(Vrpolje, August 15, 1883 – South Bend, Indiana, USA, January 16, 1962)
World-known Croatian sculptor, creator of numerous works of literature and architecture as well, and participant of important events in politics
He spent his childhood in the village of Otavice near Drniš, looking after the sheep, and carving in wood and stone. When his talent for art was noticed, he started working in the carving workshop of Harold Bilinić in Split, and then was sent to Vienna. There he completed a course of studies, making at the same time his celebrated Fountain of Life, now placed in front of the Croatian National Theatre in Zagreb.
Young Meštrović made a major reputation between 1903 and 1910 with the artists of the Vienna Secession. Most of his early works are Symbolist in their meaning; after the first exhibition, 1905, he became extremely popular and took part in various world Exhibitions.

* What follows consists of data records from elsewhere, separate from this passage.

(* ===== verification/Protocol.v ===== *)
(** Wire-contract types: [crates/protocol/src/].

    [lib.rs]: protocol version, error codes with their wire strings and
    pipeline stages.  [envelope.rs]: the signed envelope, its typed
    deserialization and serialization, and the canonical form a signature
    covers.  [ops.rs]: mechanism operation bodies and the postgres target
    URI. *)

From S2P Require Import Prelude Strs Json Extern.
#[local] Open Scope Z_scope.

(** ** lib.rs *)

Definition PROTOCOL_VERSION : str := "0.1".
Definition PROTOCOL_MAJOR : Z := 0.
Definition PROTOCOL_MINOR : Z := 1.

Inductive ErrorCode : Type :=
| UnknownAgent | BadSignature | Replay | Denied | ConfirmTimeout
| CredUnresolved | Mechanism | SessionOwner | SessionExpired | Version.

#[global] Instance error_code_eq_dec : EqDecision ErrorCode.
Proof. solve_decision. Defined.

Inductive Stage : Type :=
| StIdentity | StPolicy | StConfirmation | StVault | StInjection | StSession | StEnvelope.

#[global] Instance stage_eq_dec : EqDecision Stage.
Proof. solve_decision. Defined.

(** [ErrorCode::as_str]. *)
Definition code_str (c : ErrorCode) : str :=
  match c with
  | UnknownAgent => "E_UNKNOWN_AGENT"
  | BadSignature => "E_BAD_SIGNATURE"
  | Replay => "E_REPLAY"
  | Denied => "E_DENIED"
  | ConfirmTimeout => "E_CONFIRM_TIMEOUT"
  | CredUnresolved => "E_CRED_UNRESOLVED"
  | Mechanism => "E_MECHANISM"
  | SessionOwner => "E_SESSION_OWNER"
  | SessionExpired => "E_SESSION_EXPIRED"
  | Version => "E_VERSION"
  end.

(** [ErrorCode::stage]. *)
Definition stage (c : ErrorCode) : Stage :=
  match c with
  | UnknownAgent | BadSignature | Replay => StIdentity
  | Denied => StPolicy
  | ConfirmTimeout => StConfirmation
  | CredUnresolved => StVault
  | Mechanism => StInjection
  | SessionOwner | SessionExpired => StSession
  | Version => StEnvelope
  end.

(** [Stage::as_str]. *)
Definition stage_str (s : Stage) : str :=
  match s with
  | StIdentity => "Identity"
  | StPolicy => "Policy"
  | StConfirmation => "Confirmation"
  | StVault => "Vault"
  | StInjection => "Injection"
  | StSession => "Session"
  | StEnvelope => "Envelope"
  end.

(** [ErrorCode::from_str]: unknown strings are rejected. *)
Inductive UnknownErrorCode : Type := UnknownCode (s : str).

Definition code_from_str (s : str) : result UnknownErrorCode ErrorCode :=
  if decide (s = "E_UNKNOWN_AGENT") then Ok UnknownAgent
  else if decide (s = "E_BAD_SIGNATURE") then Ok BadSignature
  else if decide (s = "E_REPLAY") then Ok Replay
  else if decide (s = "E_DENIED") then Ok Denied
  else if decide (s = "E_CONFIRM_TIMEOUT") then Ok ConfirmTimeout
  else if decide (s = "E_CRED_UNRESOLVED") then Ok CredUnresolved
  else if decide (s = "E_MECHANISM") then Ok Mechanism
  else if decide (s = "E_SESSION_OWNER") then Ok SessionOwner
  else if decide (s = "E_SESSION_EXPIRED") then Ok SessionExpired
  else if decide (s = "E_VERSION") then Ok Version
  else Err (UnknownCode s).

(** ** envelope.rs *)

Inductive EnvelopeKind : Type := Intent | SessionCommand | SessionClose.

#[global] Instance envelope_kind_eq_dec : EqDecision EnvelopeKind.
Proof. solve_decision. Defined.

(** [EnvelopeKind::as_str], also its serialization. *)
Definition kind_str (k : EnvelopeKind) : str :=
  match k with
  | Intent => "intent"
  | SessionCommand => "session.command"
  | SessionClose => "session.close"
  end.

(** [EnvelopeKind::deserialize]. *)
Definition kind_of_value (v : Value) : option EnvelopeKind :=
  match v with
  | String s =>
      if decide (s = "intent") then Some Intent
      else if decide (s = "session.command") then Some SessionCommand
      else if decide (s = "session.close") then Some SessionClose
      else None
  | _ => None
  end.

Record Target : Type := { uri : str; label : str }.

(** Agent-declared ceilings. *)
Record Constraints : Type := {
  c_max_response_bytes : option Z;
  c_session_ttl_s : option Z;
}.

Record Envelope : Type := {
  e_chaperone : str;
  e_msg_id : str;
  e_kind : EnvelopeKind;
  e_agent_id : str;
  e_issued_at : str;
  e_nonce : str;
  e_target : Target;
  e_mechanism : str;
  e_cred_ref : str;
  e_operation : Value;
  e_constraints : option Constraints;
  e_sig : str;
}.

(** The derived deserializers read a struct from an object by field name, or
    from an array by position; unknown fields are ignored, and an absent or
    null [Option] field is [None]. *)
Definition opt_u64_of_value (o : option Value) : option (option Z) :=
  match o with
  | None | Some Null => Some None
  | Some v => Some <$> as_u64 v
  end.

Definition target_of_value (v : Value) : option Target :=
  match v with
  | Object _ =>
      u ← get_str v "uri"; l ← get_str v "label"; Some {| uri := u; label := l |}
  | Array [String u; String l] => Some {| uri := u; label := l |}
  | _ => None
  end.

Epic works were created in his studio in Paris: myth and symbol were at that time part not only of the national but also of the European, particularly the Art Nouveau, intellectual climate; such works exhibited in Vienna and Zagreb in 1910 aroused great interest and in the Rome World Exhibition of 1911 he won the first prize for sculpture.
After World War I he returned to Zagreb (in 1922) and became a professor at the Art College and built his own place of work, today’s Meštrović Studio, a memorial environment with a permanent display of the artist’s works; he spent the summer months in the family palace, made in the 1930s, today the Ivan Meštrović Gallery in Split.
Meštrović travelled around the world and exhibited his works; in Chicago for example there are two equestrian sculptures of his – the monument to the Indians (1928); in their numbers, their individual cogency and their spatial communicativeness, the sculptures in public make up a whole chapter of his art.
During World War II, Meštrović went to Rome (in 1942), then to Switzerland and ultimately settled down in the USA, where he dedicated himself to teaching at the University of Syracuse, NY, and then in Notre Dame University, South Bend, Indiana; in 1954, he completed a cycle of wooden reliefs, started almost forty years earlier, on the theme of the Life of Christ, and donated them for display to the Chapel of Holy Cross in Kaštelet in Split.
Meštrović was not only sculptor and architect, but was also busy as a writer. He published the treatise My Conversations with Michelangelo (1926), the memoir Several Memories of Rodin (1937) and the book Recollections of Political People and Events (Buenos Aires, 1961; Zagreb, 1969).
Meštrović gifted most of his works to the Croatian people (in 1952): the structures in Zagreb and Split and the Church of the Most Sacred Redeemer in Otavice (where at his own wish he was interred). In 1991, pursuant to a deed of gift, the Ivan Meštrović Foundation was set up.